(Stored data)
════
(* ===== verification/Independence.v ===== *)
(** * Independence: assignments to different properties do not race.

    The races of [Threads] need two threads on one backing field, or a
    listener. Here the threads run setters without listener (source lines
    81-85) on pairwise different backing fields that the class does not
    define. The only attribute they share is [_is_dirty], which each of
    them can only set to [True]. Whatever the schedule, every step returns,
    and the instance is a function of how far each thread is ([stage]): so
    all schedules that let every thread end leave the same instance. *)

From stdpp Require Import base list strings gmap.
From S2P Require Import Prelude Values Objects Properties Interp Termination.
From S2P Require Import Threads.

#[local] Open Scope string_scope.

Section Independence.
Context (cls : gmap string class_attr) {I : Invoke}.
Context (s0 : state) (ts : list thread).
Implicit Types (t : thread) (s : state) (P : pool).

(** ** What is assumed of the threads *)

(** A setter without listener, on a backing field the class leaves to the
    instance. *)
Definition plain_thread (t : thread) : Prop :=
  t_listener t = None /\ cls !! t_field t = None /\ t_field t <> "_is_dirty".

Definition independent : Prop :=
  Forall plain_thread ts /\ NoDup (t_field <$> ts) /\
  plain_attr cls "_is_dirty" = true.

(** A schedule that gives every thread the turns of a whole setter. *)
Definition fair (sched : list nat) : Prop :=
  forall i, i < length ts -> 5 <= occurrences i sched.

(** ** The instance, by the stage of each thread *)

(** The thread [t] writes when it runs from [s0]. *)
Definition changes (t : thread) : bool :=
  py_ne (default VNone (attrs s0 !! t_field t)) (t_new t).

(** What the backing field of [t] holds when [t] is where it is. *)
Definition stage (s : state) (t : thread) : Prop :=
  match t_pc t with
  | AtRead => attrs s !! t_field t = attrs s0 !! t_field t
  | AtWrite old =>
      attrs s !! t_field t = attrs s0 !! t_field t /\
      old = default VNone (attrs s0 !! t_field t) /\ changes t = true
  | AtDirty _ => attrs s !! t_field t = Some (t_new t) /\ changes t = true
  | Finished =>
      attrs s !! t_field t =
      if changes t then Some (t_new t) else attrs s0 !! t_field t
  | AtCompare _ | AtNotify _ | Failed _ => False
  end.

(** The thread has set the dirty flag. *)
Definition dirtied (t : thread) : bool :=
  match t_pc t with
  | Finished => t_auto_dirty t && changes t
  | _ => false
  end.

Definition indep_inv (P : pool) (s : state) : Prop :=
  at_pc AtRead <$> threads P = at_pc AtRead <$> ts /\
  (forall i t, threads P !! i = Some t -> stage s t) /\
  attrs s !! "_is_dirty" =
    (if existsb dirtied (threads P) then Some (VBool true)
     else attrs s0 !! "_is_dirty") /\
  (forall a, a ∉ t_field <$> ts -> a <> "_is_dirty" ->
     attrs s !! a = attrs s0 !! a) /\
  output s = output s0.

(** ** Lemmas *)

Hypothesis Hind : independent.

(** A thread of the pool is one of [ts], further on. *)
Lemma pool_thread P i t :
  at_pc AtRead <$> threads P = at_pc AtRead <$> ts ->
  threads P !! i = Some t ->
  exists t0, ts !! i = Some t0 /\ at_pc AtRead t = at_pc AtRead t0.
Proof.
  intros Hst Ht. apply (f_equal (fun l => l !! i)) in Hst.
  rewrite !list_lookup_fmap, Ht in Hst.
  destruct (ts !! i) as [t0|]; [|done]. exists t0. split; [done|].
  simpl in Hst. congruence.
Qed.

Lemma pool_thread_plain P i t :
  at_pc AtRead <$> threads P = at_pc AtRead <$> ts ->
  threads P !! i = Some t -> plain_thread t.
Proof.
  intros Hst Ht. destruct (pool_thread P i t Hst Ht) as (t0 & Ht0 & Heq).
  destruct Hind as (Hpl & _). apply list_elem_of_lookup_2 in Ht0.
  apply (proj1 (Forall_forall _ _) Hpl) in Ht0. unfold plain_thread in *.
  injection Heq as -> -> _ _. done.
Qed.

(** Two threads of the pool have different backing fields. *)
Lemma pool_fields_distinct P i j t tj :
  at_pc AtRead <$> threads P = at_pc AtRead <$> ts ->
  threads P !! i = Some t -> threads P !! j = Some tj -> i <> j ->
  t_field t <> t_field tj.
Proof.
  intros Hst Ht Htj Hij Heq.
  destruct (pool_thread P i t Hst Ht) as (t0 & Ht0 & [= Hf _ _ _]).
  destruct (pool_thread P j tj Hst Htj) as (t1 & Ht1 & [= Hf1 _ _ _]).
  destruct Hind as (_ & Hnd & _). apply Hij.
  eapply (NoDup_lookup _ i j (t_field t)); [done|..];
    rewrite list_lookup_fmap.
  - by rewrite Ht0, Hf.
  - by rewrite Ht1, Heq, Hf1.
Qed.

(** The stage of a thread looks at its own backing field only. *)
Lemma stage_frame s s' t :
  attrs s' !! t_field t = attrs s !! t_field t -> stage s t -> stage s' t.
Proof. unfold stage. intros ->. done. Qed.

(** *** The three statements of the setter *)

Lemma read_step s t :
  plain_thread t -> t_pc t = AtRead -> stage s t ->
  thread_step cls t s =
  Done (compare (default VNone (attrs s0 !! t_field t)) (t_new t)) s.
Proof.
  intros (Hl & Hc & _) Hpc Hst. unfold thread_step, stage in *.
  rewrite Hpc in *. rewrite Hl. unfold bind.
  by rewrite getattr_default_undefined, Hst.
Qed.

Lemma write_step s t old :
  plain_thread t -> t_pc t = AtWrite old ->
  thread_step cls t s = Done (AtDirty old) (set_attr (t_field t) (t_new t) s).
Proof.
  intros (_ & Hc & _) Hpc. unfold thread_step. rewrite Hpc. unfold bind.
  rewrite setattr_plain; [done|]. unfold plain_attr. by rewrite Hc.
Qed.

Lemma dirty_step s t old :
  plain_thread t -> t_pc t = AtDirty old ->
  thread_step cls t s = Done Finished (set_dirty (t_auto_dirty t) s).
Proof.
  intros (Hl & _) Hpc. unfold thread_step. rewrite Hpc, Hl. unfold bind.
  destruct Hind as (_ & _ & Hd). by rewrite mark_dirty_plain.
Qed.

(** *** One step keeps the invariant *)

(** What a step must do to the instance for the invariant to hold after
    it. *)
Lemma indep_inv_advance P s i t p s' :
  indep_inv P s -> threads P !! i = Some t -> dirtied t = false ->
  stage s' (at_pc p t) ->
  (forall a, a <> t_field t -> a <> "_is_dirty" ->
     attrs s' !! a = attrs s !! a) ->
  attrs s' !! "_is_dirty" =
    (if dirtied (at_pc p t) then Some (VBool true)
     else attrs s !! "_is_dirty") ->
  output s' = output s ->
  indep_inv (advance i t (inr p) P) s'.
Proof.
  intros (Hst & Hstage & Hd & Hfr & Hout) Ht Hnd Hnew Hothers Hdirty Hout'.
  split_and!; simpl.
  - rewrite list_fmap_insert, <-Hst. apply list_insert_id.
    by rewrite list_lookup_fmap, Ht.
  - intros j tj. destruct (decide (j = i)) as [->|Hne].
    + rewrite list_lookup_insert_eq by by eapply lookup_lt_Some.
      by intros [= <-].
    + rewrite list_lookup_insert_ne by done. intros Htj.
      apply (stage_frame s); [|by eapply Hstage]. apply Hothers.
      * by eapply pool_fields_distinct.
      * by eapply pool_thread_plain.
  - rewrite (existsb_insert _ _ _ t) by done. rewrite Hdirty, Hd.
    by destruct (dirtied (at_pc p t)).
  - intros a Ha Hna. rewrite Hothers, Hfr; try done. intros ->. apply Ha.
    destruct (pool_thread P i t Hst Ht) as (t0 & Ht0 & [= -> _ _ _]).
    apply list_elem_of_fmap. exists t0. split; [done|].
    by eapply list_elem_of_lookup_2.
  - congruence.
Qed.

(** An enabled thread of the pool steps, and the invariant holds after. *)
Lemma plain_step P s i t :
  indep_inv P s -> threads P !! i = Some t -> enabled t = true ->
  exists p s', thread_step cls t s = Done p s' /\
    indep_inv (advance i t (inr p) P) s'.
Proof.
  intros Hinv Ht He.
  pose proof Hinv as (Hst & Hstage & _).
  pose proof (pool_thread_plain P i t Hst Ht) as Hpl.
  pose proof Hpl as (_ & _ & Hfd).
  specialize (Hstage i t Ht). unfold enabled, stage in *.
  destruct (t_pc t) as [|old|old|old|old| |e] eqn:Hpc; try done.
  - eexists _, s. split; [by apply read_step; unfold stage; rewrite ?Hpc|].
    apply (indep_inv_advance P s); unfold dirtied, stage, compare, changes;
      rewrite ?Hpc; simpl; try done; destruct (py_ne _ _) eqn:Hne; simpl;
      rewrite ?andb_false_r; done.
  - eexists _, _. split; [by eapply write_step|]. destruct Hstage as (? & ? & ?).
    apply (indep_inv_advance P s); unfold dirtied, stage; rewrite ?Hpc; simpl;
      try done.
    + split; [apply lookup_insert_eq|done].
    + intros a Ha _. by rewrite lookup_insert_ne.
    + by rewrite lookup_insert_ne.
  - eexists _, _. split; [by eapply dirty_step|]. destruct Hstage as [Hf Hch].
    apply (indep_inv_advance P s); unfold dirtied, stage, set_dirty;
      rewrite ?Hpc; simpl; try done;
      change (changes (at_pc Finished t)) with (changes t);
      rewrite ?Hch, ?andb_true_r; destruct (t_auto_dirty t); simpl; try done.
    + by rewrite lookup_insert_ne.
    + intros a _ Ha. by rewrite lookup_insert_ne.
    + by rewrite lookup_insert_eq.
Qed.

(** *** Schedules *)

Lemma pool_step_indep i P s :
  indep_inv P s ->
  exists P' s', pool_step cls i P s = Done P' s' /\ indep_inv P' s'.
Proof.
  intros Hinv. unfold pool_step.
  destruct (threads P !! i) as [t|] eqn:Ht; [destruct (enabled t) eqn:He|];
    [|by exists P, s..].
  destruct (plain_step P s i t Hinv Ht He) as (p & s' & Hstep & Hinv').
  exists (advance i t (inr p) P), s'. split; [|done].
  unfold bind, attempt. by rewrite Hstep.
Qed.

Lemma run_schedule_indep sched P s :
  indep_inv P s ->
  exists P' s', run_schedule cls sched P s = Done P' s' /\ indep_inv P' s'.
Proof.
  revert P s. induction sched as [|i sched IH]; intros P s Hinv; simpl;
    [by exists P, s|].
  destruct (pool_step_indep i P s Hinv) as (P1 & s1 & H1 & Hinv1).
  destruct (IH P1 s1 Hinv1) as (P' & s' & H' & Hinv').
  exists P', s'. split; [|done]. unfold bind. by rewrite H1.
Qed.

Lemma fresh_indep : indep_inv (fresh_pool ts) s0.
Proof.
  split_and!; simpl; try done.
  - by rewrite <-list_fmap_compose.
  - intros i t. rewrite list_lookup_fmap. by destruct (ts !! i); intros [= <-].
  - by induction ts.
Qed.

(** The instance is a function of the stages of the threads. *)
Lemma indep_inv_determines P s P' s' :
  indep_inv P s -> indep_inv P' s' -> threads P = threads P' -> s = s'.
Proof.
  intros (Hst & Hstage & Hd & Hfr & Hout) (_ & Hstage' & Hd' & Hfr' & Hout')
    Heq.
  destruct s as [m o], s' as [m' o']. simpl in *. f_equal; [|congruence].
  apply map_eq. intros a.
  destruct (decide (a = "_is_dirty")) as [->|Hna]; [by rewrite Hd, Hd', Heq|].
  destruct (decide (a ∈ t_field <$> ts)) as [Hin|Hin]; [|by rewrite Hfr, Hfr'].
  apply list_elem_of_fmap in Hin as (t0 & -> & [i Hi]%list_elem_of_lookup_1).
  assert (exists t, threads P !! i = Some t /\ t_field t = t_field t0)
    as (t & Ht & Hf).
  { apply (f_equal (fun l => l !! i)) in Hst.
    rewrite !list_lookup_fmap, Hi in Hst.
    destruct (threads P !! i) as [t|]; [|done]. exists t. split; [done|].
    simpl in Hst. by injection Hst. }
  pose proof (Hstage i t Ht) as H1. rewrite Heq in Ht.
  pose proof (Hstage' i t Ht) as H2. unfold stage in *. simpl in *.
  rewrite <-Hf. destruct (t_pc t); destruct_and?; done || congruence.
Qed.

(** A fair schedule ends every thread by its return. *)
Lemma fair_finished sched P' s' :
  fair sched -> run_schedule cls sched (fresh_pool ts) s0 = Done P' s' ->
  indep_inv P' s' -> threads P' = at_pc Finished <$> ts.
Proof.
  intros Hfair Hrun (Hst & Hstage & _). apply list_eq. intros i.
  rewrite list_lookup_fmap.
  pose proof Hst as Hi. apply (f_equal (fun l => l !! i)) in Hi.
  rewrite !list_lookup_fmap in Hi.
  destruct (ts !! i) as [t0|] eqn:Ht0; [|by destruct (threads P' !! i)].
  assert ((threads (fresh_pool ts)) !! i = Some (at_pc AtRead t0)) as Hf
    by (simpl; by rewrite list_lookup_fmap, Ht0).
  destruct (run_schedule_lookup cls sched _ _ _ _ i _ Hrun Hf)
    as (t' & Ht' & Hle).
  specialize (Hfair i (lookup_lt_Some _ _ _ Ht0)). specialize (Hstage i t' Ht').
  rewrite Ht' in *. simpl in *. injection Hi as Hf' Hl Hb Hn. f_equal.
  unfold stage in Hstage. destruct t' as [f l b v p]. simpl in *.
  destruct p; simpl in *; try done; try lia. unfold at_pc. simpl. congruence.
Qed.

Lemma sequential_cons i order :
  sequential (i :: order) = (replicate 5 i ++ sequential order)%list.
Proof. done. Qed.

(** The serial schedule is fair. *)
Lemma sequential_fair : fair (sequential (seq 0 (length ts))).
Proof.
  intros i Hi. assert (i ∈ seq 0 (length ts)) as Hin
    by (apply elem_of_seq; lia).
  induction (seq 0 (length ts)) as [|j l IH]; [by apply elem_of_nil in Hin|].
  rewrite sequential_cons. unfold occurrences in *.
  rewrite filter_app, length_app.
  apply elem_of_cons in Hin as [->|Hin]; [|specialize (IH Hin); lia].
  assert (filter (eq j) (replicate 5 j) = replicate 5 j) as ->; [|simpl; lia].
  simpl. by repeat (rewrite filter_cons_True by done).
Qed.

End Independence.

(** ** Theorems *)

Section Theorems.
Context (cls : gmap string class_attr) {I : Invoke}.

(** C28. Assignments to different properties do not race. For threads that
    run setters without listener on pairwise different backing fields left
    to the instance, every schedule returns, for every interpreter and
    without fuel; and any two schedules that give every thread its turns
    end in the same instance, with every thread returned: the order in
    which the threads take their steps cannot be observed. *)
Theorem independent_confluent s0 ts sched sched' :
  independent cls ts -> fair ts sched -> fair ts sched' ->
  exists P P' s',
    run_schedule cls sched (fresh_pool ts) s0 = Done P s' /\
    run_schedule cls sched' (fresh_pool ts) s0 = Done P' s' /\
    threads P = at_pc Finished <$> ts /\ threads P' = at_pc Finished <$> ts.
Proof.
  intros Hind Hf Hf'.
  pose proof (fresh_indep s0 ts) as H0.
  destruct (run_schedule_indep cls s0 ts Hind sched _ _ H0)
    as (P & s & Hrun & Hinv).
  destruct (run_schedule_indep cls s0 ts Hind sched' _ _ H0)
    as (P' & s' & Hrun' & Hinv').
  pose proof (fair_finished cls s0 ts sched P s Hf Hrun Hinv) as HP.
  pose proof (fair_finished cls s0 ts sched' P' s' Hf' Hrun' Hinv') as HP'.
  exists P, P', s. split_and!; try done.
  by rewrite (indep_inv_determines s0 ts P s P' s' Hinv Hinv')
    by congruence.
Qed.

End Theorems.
════
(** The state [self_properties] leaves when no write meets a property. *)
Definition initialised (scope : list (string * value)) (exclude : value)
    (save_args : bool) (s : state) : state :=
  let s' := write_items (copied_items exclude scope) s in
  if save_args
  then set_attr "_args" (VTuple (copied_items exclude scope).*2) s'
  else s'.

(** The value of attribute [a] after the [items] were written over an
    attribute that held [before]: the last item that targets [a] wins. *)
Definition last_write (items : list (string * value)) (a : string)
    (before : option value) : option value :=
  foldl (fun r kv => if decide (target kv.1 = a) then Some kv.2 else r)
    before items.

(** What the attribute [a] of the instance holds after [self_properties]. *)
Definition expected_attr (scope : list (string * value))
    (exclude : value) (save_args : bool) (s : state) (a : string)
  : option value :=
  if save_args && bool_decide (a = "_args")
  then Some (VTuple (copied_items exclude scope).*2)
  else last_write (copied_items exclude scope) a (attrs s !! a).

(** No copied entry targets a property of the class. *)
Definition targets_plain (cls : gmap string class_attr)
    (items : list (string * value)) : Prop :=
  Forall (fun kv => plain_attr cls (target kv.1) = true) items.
════
▶ TASK INSTRUCTIONS
Write down, word for word, the lines above from the one containing "destruct (run_schedule_indep cls s0 ts Hind sched'" through the one containing "End Theorems.", both ends included.

▶ ANSWER BOX
  destruct (run_schedule_indep cls s0 ts Hind sched' _ _ H0)
    as (P' & s' & Hrun' & Hinv').
  pose proof (fair_finished cls s0 ts sched P s Hf Hrun Hinv) as HP.
  pose proof (fair_finished cls s0 ts sched' P' s' Hf' Hrun' Hinv') as HP'.
  exists P, P', s. split_and!; try done.
  by rewrite (indep_inv_determines s0 ts P s P' s' Hinv Hinv')
    by congruence.
Qed.

End Theorems.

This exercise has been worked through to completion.